Was the USSR a fascist state?

>heavily nationalistic
>rejected foreign culture and influence
>believed the whole world had to be reigned by it's ideology (and by extension, by themselves)
>everyone is equal but government (of the "people") is supreme mentality
>didn't allow free media, being against the state was enough to be branded a traitor
>government heavily involved in the organization of the economy

Sounds a lot like the tenets of fascism.

Other urls found in this thread:

en.wikipedia.org/wiki/Corporatism
en.wikipedia.org/wiki/Class_conflict
en.wikipedia.org/wiki/Red_fascism
twitter.com/SFWRedditVideos

It was based on class conflict instead of class cooperation, so literally the opposite of fascism.

Care to elaborate?

en.wikipedia.org/wiki/Corporatism
en.wikipedia.org/wiki/Class_conflict

According to Mussolini then yes.

en.wikipedia.org/wiki/Red_fascism

>stalinism denotes the entire history of the USSR
>describing russian culture in general
good bait, still not giving you your (you)

According to our modern definition of "fascist" as opposed to "fascism," yes.

The things I mentioned remained truth trough the whole history of the USSR. Maybe there was more freedom given to the press in later years, that I am not sure about..

after stalin came khrushchev, he adopted some reforms and made the ussr in general a better place to live
but then came brezhnev and an array of other shit leaders who refused to make economic reforms and retained stalins policies, that and people realizing how shit their government was after being given freedoms ultimately led to the USSR's collapse

Funny, Khrushchev is usually spoken of as a rather brutal man too. Admittedly I don't know much about him.

Even with that in mind, Mussolini didn't belive communism could change the human nature condition. Stalin was close to be a fascist but he believed in the "engineering of soul", he want bend the human contition with a extreme egelaterism.

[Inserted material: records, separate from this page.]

(** * push_storymap_r4_to_miro.py: a story map laid out on a Miro board

    A shallow embedding of the script: its numeric and string values, the
    placement functions, the CSV loader and the renderer with its two modes
    (preview and apply), followed by the properties proved about them. *)

From Stdlib Require Import ZArith String Ascii List Lia.
From Stdlib Require Import PrimFloat SpecFloat FloatOps DecimalString.
From stdpp Require Import gmap strings list sorting.

Local Open Scope string_scope.
Local Open Scope list_scope.

(** ** Python values *)

(** Exceptions the script can raise: the first two with their message, the
    last with the text that failed to decode. *)
Inductive exn : Type :=
| RuntimeError (msg : string)
| AttributeError (msg : string)
| ZeroDivisionError
| JSONDecodeError (doc : string).

(** The outcome of a computation that may raise. *)
Inductive result (A : Type) : Type :=
| Ok (a : A)
| Raise (e : exn).
Arguments Ok {A} a.
Arguments Raise {A} e.

Definition result_bind {A B} (r : result A) (k : A -> result B) : result B :=
  match r with
  | Ok a => k a
  | Raise e => Raise e
  end.

(** A Python number: an [int] (unbounded) or a [float] (binary64). *)
Inductive pynum : Type :=
| PyInt (z : Z)
| PyFloat (f : float).
Coercion PyInt : Z >-> pynum.

(** [float(z)]: the binary64 nearest to [z] (ties to even).  Python raises
    OverflowError from 2^1024 on, where this gives infinity; the integers of
    the script are list indices times small constants. *)
Definition float_of_Z (z : Z) : float :=
  SF2Prim (binary_normalize prec emax z 0 false).

Definition as_float (n : pynum) : float :=
  match n with
  | PyInt z => float_of_Z z
  | PyFloat f => f
  end.

(** Binary arithmetic: [int op int] stays an [int], anything else is computed
    on floats after converting the [int] operand. *)
Definition py_binop (fz : Z -> Z -> Z) (ff : float -> float -> float)
    (a b : pynum) : pynum :=
  match a, b with
  | PyInt x, PyInt y => PyInt (fz x y)
  | _, _ => PyFloat (ff (as_float a) (as_float b))
  end.

Definition py_add : pynum -> pynum -> pynum := py_binop Z.add PrimFloat.add.
Definition py_sub : pynum -> pynum -> pynum := py_binop Z.sub PrimFloat.sub.
Definition py_mul : pynum -> pynum -> pynum := py_binop Z.mul PrimFloat.mul.

(** True division [a / b]: always a float.  The script only divides
    constants by the literal 2, so ZeroDivisionError is not modelled here. *)
Definition py_truediv (a b : pynum) : pynum :=
  PyFloat (PrimFloat.div (as_float a) (as_float b)).

(** Floor division and remainder of ints; both raise on a zero divisor.
    [Z.div] and [Z.modulo] round towards minus infinity, as Python does. *)
Definition py_floordiv (a b : Z) : result Z :=
  if (b =? 0)%Z then Raise ZeroDivisionError
  else Ok (a / b)%Z.

Definition py_mod (a b : Z) : result Z :=
  if (b =? 0)%Z then Raise ZeroDivisionError
  else Ok (a mod b)%Z.

Declare Scope py_scope.
Delimit Scope py_scope with py.
Bind Scope py_scope with pynum.
Notation "a + b" := (py_add a b) : py_scope.
Notation "a - b" := (py_sub a b) : py_scope.
Notation "a * b" := (py_mul a b) : py_scope.
Notation "a / b" := (py_truediv a b) : py_scope.

(** [str(z)] for an int. *)
Definition str_of_Z (z : Z) : string := NilZero.string_of_int (Z.to_int z).

(** ** Python strings

    A [str] is held as its UTF-8 encoding, which is how the literals of this
    file are read.  Operations that count characters go through the code
    points. *)

Definition nl : string := String (ascii_of_nat 10) EmptyString.

Module Utf8.

Definition byte (a : ascii) : N := N_of_ascii a.
Definition encode_price (price : option Qc) : text :=
  match price with
  | None => list_ascii_of_string "null"
  | Some q => float_repr q
  end.

(** A key and its value, at the indentation of the members. *)
Definition member (key : string) (v : text) : text :=
  repeat " "%char 4 ++ encode_string key ++ ":"%char :: " "%char :: v.

Definition encode_product (r : ProductRecord) : text :=
  repeat " "%char 2 ++ "{"%char :: newline
  :: member "Product" (encode_string (Product r)) ++ ","%char :: newline
  :: member "Brand" (encode_string (Brand r)) ++ ","%char :: newline
  :: member "Category" (encode_string (Category r)) ++ ","%char :: newline
  :: member "MSRP" (encode_price (MSRP r)) ++ ","%char :: newline
  :: member "Sale Price" (encode_price (Sale_Price r)) ++ newline
  :: repeat " "%char 2 ++ ["}"%char].

Fixpoint join (sep : text) (items : list text) : text :=
  match items with
  | [] => []
  | [x] => x
  | x :: rest => x ++ sep ++ join sep rest
  end.

Definition dumps (products : list ProductRecord) : text :=
  match products with
  | [] => list_ascii_of_string "[]"
  | _ :: _ =>
      "["%char :: newline
      :: join [","%char; newline] (map encode_product products)
      ++ [newline; "]"%char]
  end.

(** ** Reading *)

Definition is_ws (c : ascii) : bool :=
  let n := code c in
  ((n =? 32) || (n =? 9) || (n =? 10) || (n =? 13))%nat.

Fixpoint skip_ws (s : text) : text :=
  match s with
  | c :: s' => if is_ws c then skip_ws s' else s
  | [] => []
  end.

Definition unescape (e : ascii) : option ascii :=
  let n := code e in
  if (n =? 34)%nat then Some quote
  else if (n =? 92)%nat then Some backslash
  else if (n =? 47)%nat then Some "/"%char
  else if (n =? 98)%nat then Some (ascii_of_nat 8)
  else if (n =? 102)%nat then Some (ascii_of_nat 12)
  else if (n =? 110)%nat then Some newline
  else if (n =? 114)%nat then Some (ascii_of_nat 13)
  else if (n =? 116)%nat then Some (ascii_of_nat 9)
  else None.

Definition hex_value (c : ascii) : option nat :=
  let n := code c in
  if ((48 <=? n) && (n <=? 57))%nat then Some (n - 48)%nat
  else if ((97 <=? n) && (n <=? 102))%nat then Some (n - 87)%nat
  else if ((65 <=? n) && (n <=? 70))%nat then Some (n - 55)%nat
  else None.

Definition cons_char (c : ascii) (r : option (text * text))
  : option (text * text) :=
  match r with
  | Some (u, rest) => Some (c :: u, rest)
  | None => None
  end.

(** A string, from after its opening quote: the text and what follows
    the closing quote. *)
Fixpoint scan_string (s : text) : option (text * text) :=
  match s with
  | [] => None
  | c :: s1 =>
      if Ascii.eqb c quote then Some ([], s1)
      else if Ascii.eqb c backslash then
        match s1 with
        | [] => None
        | e :: s2 =>
            if Ascii.eqb e "u" then
              match s2 with
              | h1 :: h2 :: h3 :: h4 :: s3 =>
                  match hex_value h1, hex_value h2,
                        hex_value h3, hex_value h4 with
                  | Some a, Some b, Some c', Some d =>
                      let n := (((a * 16 + b) * 16 + c') * 16 + d)%nat in
                      if (n <? 256)%nat
                      then cons_char (ascii_of_nat n) (scan_string s3)
                      else None
                  | _, _, _, _ => None
                  end
              | _ => None
              end
            else
              match unescape e with
              | Some ch => cons_char ch (scan_string s2)
              | None => None
              end
        end
      else if (code c <? 32)%nat then None
      else cons_char c (scan_string s1)
  end.

Definition is_number_char (c : ascii) : bool :=
  is_digit c || Ascii.eqb c "-" || Ascii.eqb c "+" || Ascii.eqb c "."
  || Ascii.eqb c "e" || Ascii.eqb c "E".

Fixpoint span_number (s : text) : text * text :=
  match s with
  | c :: s' =>
      if is_number_char c
      then let '(tok, rest) := span_number s' in (c :: tok, rest)
      else ([], s)
  | [] => ([], [])
  end.

(** The digits of a JSON number without exponent: no leading zero
    before other digits, and digits after a point. *)
Definition plain_number (tok : text) : bool :=
  let '(ip, fp) := split_at_dot tok in
  forallb is_digit ip
  && match ip with
     | [] => false
     | [_] => true
     | d :: _ => negb (Ascii.eqb d "0")
     end
  && match fp with
     | None => true
     | Some f => forallb is_digit f && negb (length f =? 0)%nat
     end.

Definition parse_number (s : text) : option (Qc * text) :=
  let '(tok, rest) := span_number s in
  let '(negative, body) :=
    match tok with
    | c :: b => if Ascii.eqb c "-" then (true, b) else (false, tok)
    | [] => (false, tok)
    end in
  if plain_number body
  then match float body with
       | Ret q => Some (if negative then Qcopp q else q, rest)
       | Raise _ => None
       end
  else None.

Definition parse_value (s : text) : option (value * text) :=
  match skip_ws s with
  | c :: s1 =>
      if Ascii.eqb c quote then
        match scan_string s1 with
        | Some (u, rest) => Some (String_ u, rest)
        | None => None
        end
      else if Ascii.eqb c "n" then
        match s1 with
        | u :: l1 :: l2 :: rest =>
            if Ascii.eqb u "u" && Ascii.eqb l1 "l" && Ascii.eqb l2 "l"
            then Some (Null, rest) else None
        | _ => None
        end
      else
        match parse_number (c :: s1) with
        | Some (q, rest) => Some (Number q, rest)
        | None => None
        end
  | [] => None
  end.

All governments are fundamentally fascist, and I don't even say that disparagingly.

...

Half the point of fascism was that hierarchies are natural and good, and that the various classes (capitalists to laborers to middle class and so on) should work together for the betterment of the state and nation.
Basically right-wing collectivism.

Mental gymnastics

Thanks for the (you) :^)

if this is the case, it's basically ignoring what marx was saying.

>CAPITALISM was supposed to change the condition of people/culture/how-we-relate-to-things (example: a subsistence farmer looks at the world a lot differently than a factory worker)

I personaly think that Stalin considered himself to be Marxist-leninist (or just actual communist) but accidentaly created fascist-like state.
Kruschev did a lot of bad stuff and blamed literally everything of that on Stalin when he died.

>that and people realizing how shit their government was after being given freedoms ultimately led to the USSR's collapse
That's why 77,85 % of people voted for preservation of Soviet Union

kill all commie sympathizers

No. Those are modern and incorrect assumptions of fascism. Those are actually just the traits of a totalitarian regime.